WinRM (Windows Remote Management) is the Microsoft service that powers PowerShell remoting, listening on TCP 5985 (HTTP) or 5986 (HTTPS). Where it is enabled, an attacker with valid credentials (or a usable hash) for a permitted user gets an interactive remote PowerShell session on the target. It is legitimate administration, but a clean and quiet lateral-movement path. The common offensive client is Evil-WinRM, and access usually requires membership in Remote Management Users or local admin.
What WinRM is
WinRM is Microsoft’s implementation of the WS-Management protocol and the transport behind PowerShell remoting (Enter-PSSession, Invoke-Command). Administrators use it to manage servers at scale.

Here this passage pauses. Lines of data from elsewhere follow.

(** The slots whose answer carries a status other than 0 (Available), in
    query order, each with that status. *)
Fixpoint entries_of (answers : list (Z * Reply (option UserCodeData)))
    : list CodeEntry :=
  match answers with
  | [] => []
  | (s, Answer (Some data)) :: rest =>
      if userIdStatus data =? 0 then entries_of rest
      else {| entry_slot := s; entry_status := userIdStatus data |}
             :: entries_of rest
  | _ :: rest => entries_of rest
  end.

(** A sequence of [saveCode] calls, each given slot, label and PIN; the
    first exception ends it. *)
Fixpoint save_all `{AesGcm} (calls : list (Z * string * string))
    : M Proc unit :=
  match calls with
  | [] => ret tt
  | (s, label, text) :: rest => saveCode s label text ;;; save_all rest
  end.

(** What a listing shows of a record, and of a [saveCode] call. *)
Definition label_of (c : UserCode) : CodeLabel :=
  {| label_slot := slot c; label_name := name c |}.

Definition call_label (call : Z * string * string) : CodeLabel :=
  {| label_slot := fst (fst call); label_name := snd (fst call) |}.

(** Two sequences of [saveCode] calls with the same slots and labels and
    different PINs. *)
Definition sim_calls_a : list (Z * string * string) :=
  [(3, "Guest", "4321"); (1, "Owner", "000000")].

Definition sim_calls_b : list (Z * string * string) :=
  [(3, "Guest", "98765"); (1, "Owner", "13572468")].

(** The variable [reconnectTimeout] holds the one timer that is armed, and
    there is none when it is null. *)
Definition timers_ok (s : Mgr) : Prop :=
  pending s = match reconnectTimeout s with
              | Some t => [t]
              | None => []
              end.

Definition sim_config : Config := {| serialPort := Some "/dev/ttyACM0" |}.

(** The dongle is not there: [driver.start()] rejects. *)
Definition unplugged : StartOutcome :=
  StartThrows "Failed to open the serial port: ENOENT".

(** The process with another store file. *)
Definition with_file (f : FileState) (p : Proc) : Proc :=
  {| file := f; writable := writable p;
     encryptionKey := encryptionKey p;
     CODE_ENCRYPTION_KEY := CODE_ENCRYPTION_KEY p;
     entropy := entropy p |}.

(** A call a user of the code store makes. *)
Inductive StoreOp : Type :=
| OpSave (s : Z) (label text : string)
| OpDelete (s : Z).

Definition run_op `{AesGcm} (op : StoreOp) : M Proc unit :=
  match op with
  | OpSave s label text => saveCode s label text
  | OpDelete s => deleteCode s
  end.

(** Calls made one after the other, each on its own: an exception ends the
    call that threw it and the next call is made all the same. *)
Fixpoint run_ops `{AesGcm} (ops : list StoreOp) (p : Proc) : Proc :=
  match ops with
  | [] => p
  | op :: rest => run_ops rest (snd (run_op op p))
  end.


(** The slots of the records, in store order. *)
Definition slots_of (l : list UserCode) : list Z := map slot l.

(** Calls for the simulated process: two saves, a save with a PIN that is
    too short, a delete and a save over an occupied slot. *)
Definition sim_ops : list StoreOp :=
  [OpSave 3 "Guest" "4321"; OpSave 1 "Owner" "000000"; OpSave 3 "Kid" "12";
   OpDelete 1; OpSave 3 "Guest" "2468"].

(** The process with a key held in [encryptionKey]. *)
Definition with_key (k : list byte) (p : Proc) : Proc :=
  {| file := file p; writable := writable p;
     encryptionKey := Some k;
     CODE_ENCRYPTION_KEY := CODE_ENCRYPTION_KEY p;
     entropy := entropy p |}.

(** The error [saveCode] ends in when it does not succeed: the checks come
    in this order. *)
Definition saveCode_error (text : string) (p : Proc) : Error :=
  if negb (valid_pin text) then InvalidPin
  else match loadStorage p with
       | NotStorage => TypeError
       | Storage _ =>
           if negb (List.length (process_key p) =? 32)%nat
           then InvalidKeyLength
           else WriteError
       end.

(** The store the functions work on when [loadStorage] returns one. *)
Definition stored (p : Proc) : CodeStorage :=
  match file p with
  | Stored storage => storage
  | _ => {| codes := [] |}
  end.


(** The simulated process under another key, one with which the stand-in
    cipher changes every byte it is given. *)
Definition sim_proc_keyed : Proc :=
  {| file := Missing; writable := true; encryptionKey := None;
     CODE_ENCRYPTION_KEY :=
       Some "a5a6a7a8a9aaabacadaeafb0b1b2b3b4b5b6b7b8b9babbbcbdbebfc0c1c2c3c4";
     entropy := sim_entropy |}.

(** A store file with two records under slot 3 and slot 9 before slot 1, as
    an editor could leave it; and a process whose environment key is too
    short. *)
Definition sim_proc_edited : Proc :=
  with_file
    (Stored {| codes := [ {| slot := 3; name := "A"; pin := "00" |};
                          {| slot := 9; name := "B"; pin := "01" |};
                          {| slot := 3; name := "C"; pin := "02" |};
                          {| slot := 1; name := "D"; pin := "03" |} ] |})
    sim_proc.


Definition sim_proc_corrupt : Proc := with_file Corrupt sim_proc.

(** [withDriver(config, fn)]: [initializeDriver(config)] with its default
    [retryOnFailure = true], outside the [try]; then [fn(driver)], whose
    outcome [fn] gives, and [shutdownDriver()] in the [finally]. *)
Definition withDriver {T : Type} (config : Config) (outcome : StartOutcome)
    (fn : nat -> Res T) (destroyed : bool) : M Mgr T :=
  fun s =>
    match initializeDriver config true outcome s with
    | (Ok driver, s1) => (fn driver, shutdownDriver destroyed s1)
    | (Throw e, s1) => (Throw e, s1)
    end.

(** The test both [catch] blocks make on an error message. *)
Definition retryable (errorMsg : string) : bool :=
  includes errorMsg "timeout" || includes errorMsg "serial port"
  || includes errorMsg "ENOENT".

(** The message [initializeDriver] fails with, if it fails. *)
Definition failure_message (outcome : StartOutcome) : option string :=
  match outcome with
  | StartThrows msg => Some msg
  | NeverReady => Some ready_timeout_message
  | BecomesReady => None
  end.

(** No timer armed and no reconnection under way. *)
Definition idle (s : Mgr) : Prop :=
  reconnectTimeout s = None /\ pending s = [] /\ isReconnecting s = false.

(** A fresh installation: no [config.json] yet. *)
Definition sim_env : CfgEnv :=
  {| config_file := NoConfig; config_writable := true;
     config_entropy := sim_entropy |}.

(** The configuration file holds these security keys. *)
Definition holds_keys (keys : SecurityKeys) (env : CfgEnv) : Prop :=
  exists config,
    config_file env = ConfigJson config /\ securityKeys config = Some keys.

(** A [config.json] that holds [[]]. *)
Definition sim_env_array : CfgEnv :=
  {| config_file := ConfigArray; config_writable := true;
     config_entropy := sim_entropy |}.

(** Sixteen bytes of the random source, from position [a]. *)
Definition entropy_block (env : CfgEnv) (a : nat) : list byte :=
  map (config_entropy env) (seq a 16).

(** The four keys made of the next 64 random bytes. *)
Definition keys_drawn (env : CfgEnv) : SecurityKeys :=
  {| S2_AccessControl := to_hex (entropy_block env 0);
     S2_Authenticated := to_hex (entropy_block env 16);
     S2_Unauthenticated := to_hex (entropy_block env 32);
     S0_Legacy := to_hex (entropy_block env 48) |}.

(** The process after [n] random bytes were drawn. *)
Definition drawn (n : nat) (env : CfgEnv) : CfgEnv :=
  {| config_file := config_file env;
     config_writable := config_writable env;
     config_entropy := fun i => config_entropy env (n + i)%nat |}.

(* ================================================================== *)
(** * Properties of the user-code workflow *)
(* ================================================================== *)

Ltac run_monad :=
  cbv beta delta [bind try_ call sleep ret throw gets modify] in *;
  cbn [dev proc sent fst snd] in *.

Section UserCodeWorkflow.

Context {D : Type}.
Variable driver : Driver D.
Variables nodeId slot : Z.
Variable code : string.

(** What one run of [setUserCode] amounts to once the node and its command
    class are found. *)
Lemma setUserCode_run (node : ZWaveNode D) (cc : UserCodeCC D) (w : World D) :
  nodes driver nodeId = Some node ->
  userCodeCommandClass node = Some cc ->
  setUserCode driver nodeId slot code w =
    match after_set cc slot code (dev w) with
    | (Fails msg, d3) =>
        (Throw (CommandError msg),
         {| dev := d3; proc := proc w;
            sent := sent w ++ [EvGetCapabilities; EvGet slot; EvSet slot 1 code] |})
    | (Answer _, d3) =>
        let w' := {| dev := snd (get cc slot d3); proc := proc w;
                     sent := sent w ++ set_code_events slot code |} in
        match fst (get cc slot d3) with
        | Fails msg => (Throw (CommandError msg), w')
        | Answer v =>
            if not_occupied v
            then (Throw (LockRejected slot (status_of v)), w')
            else (Ok tt, w')
        end
    end.
Proof.
  intros Hn Hc. unfold setUserCode, after_set, set_code_events.
  rewrite Hn, Hc. run_monad.
  destruct (getCapabilities cc (dev w)) as [r1 d1].
  destruct r1; cbn [dev proc sent fst snd thrown];
    (destruct (get cc slot d1) as [r2 d2];
     destruct r2; cbn [dev proc sent fst snd thrown];
     (destruct (set cc slot 1 code d2) as [[u | e3] d3];
      cbn [dev proc sent fst snd thrown]; rewrite <- ?app_assoc; cbn [app];
      [ destruct (get cc slot d3) as [[v | e4] d4];
        cbn [dev proc sent fst snd thrown]; rewrite <- ?app_assoc; cbn [app];
        [ destruct (not_occupied v); reflexivity | reflexivity ]
      | reflexivity ])).
Qed.

End UserCodeWorkflow.

Lemma not_occupied_false (v : option UserCodeData) :
  not_occupied v = false <-> exists data, v = Some data /\ userIdStatus data = 1.
Proof.
  unfold not_occupied, status_of. destruct v as [data |]; cbn.
  - rewrite negb_false_iff, Z.eqb_eq. split.
    + intros H. exists data. split; [reflexivity | exact H].
    + intros [data' [E H]]. inversion E. subst. exact H.
  - split; [discriminate | intros [data' [E _]]; discriminate].
Qed.

Lemma not_occupied_true (v : option UserCodeData) :
  not_occupied v = true <-> status_of v <> Some 1.
Proof.
  unfold not_occupied, status_of. destruct v as [data |]; cbn.
  - rewrite negb_true_iff, Z.eqb_neq. split.
    + intros H E. inversion E. contradiction.
    + intros H E. apply H. rewrite E. reflexivity.
  - split; [discriminate | reflexivity].
Qed.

It listens on 5985 (HTTP) or 5986 (HTTPS), and access is granted to local administrators and members of the Remote Management Users group. Where it is enabled and reachable, it is a straightforward way to run PowerShell on a remote host.
The abuse and payload
With valid credentials for a permitted account, the attacker opens a remote PowerShell session:
evil-winrm -i 10.0.0.5 -u user -p Password1(interactive PowerShell on the target)- With a hash where supported:
evil-winrm -i 10.0.0.5 -u user -H <nt-hash> - Native:
Enter-PSSession -ComputerName 10.0.0.5 -Credential corp\user
WinRM gives a clean, fully interactive shell and is a common path on hosts where it is enabled. Documented techniques shown for defenders.
How to defend
- Restrict WinRM reachability with the firewall so only management hosts can reach 5985/5986.
- Limit the Remote Management Users group and local-admin membership.
- Prefer HTTPS (5986) with proper certificates and disable Basic auth.
- Reduce NTLM and enforce strong authentication to blunt hash reuse.
- Monitor for PowerShell remoting sessions and script-block logging on unexpected source-to-destination pairs.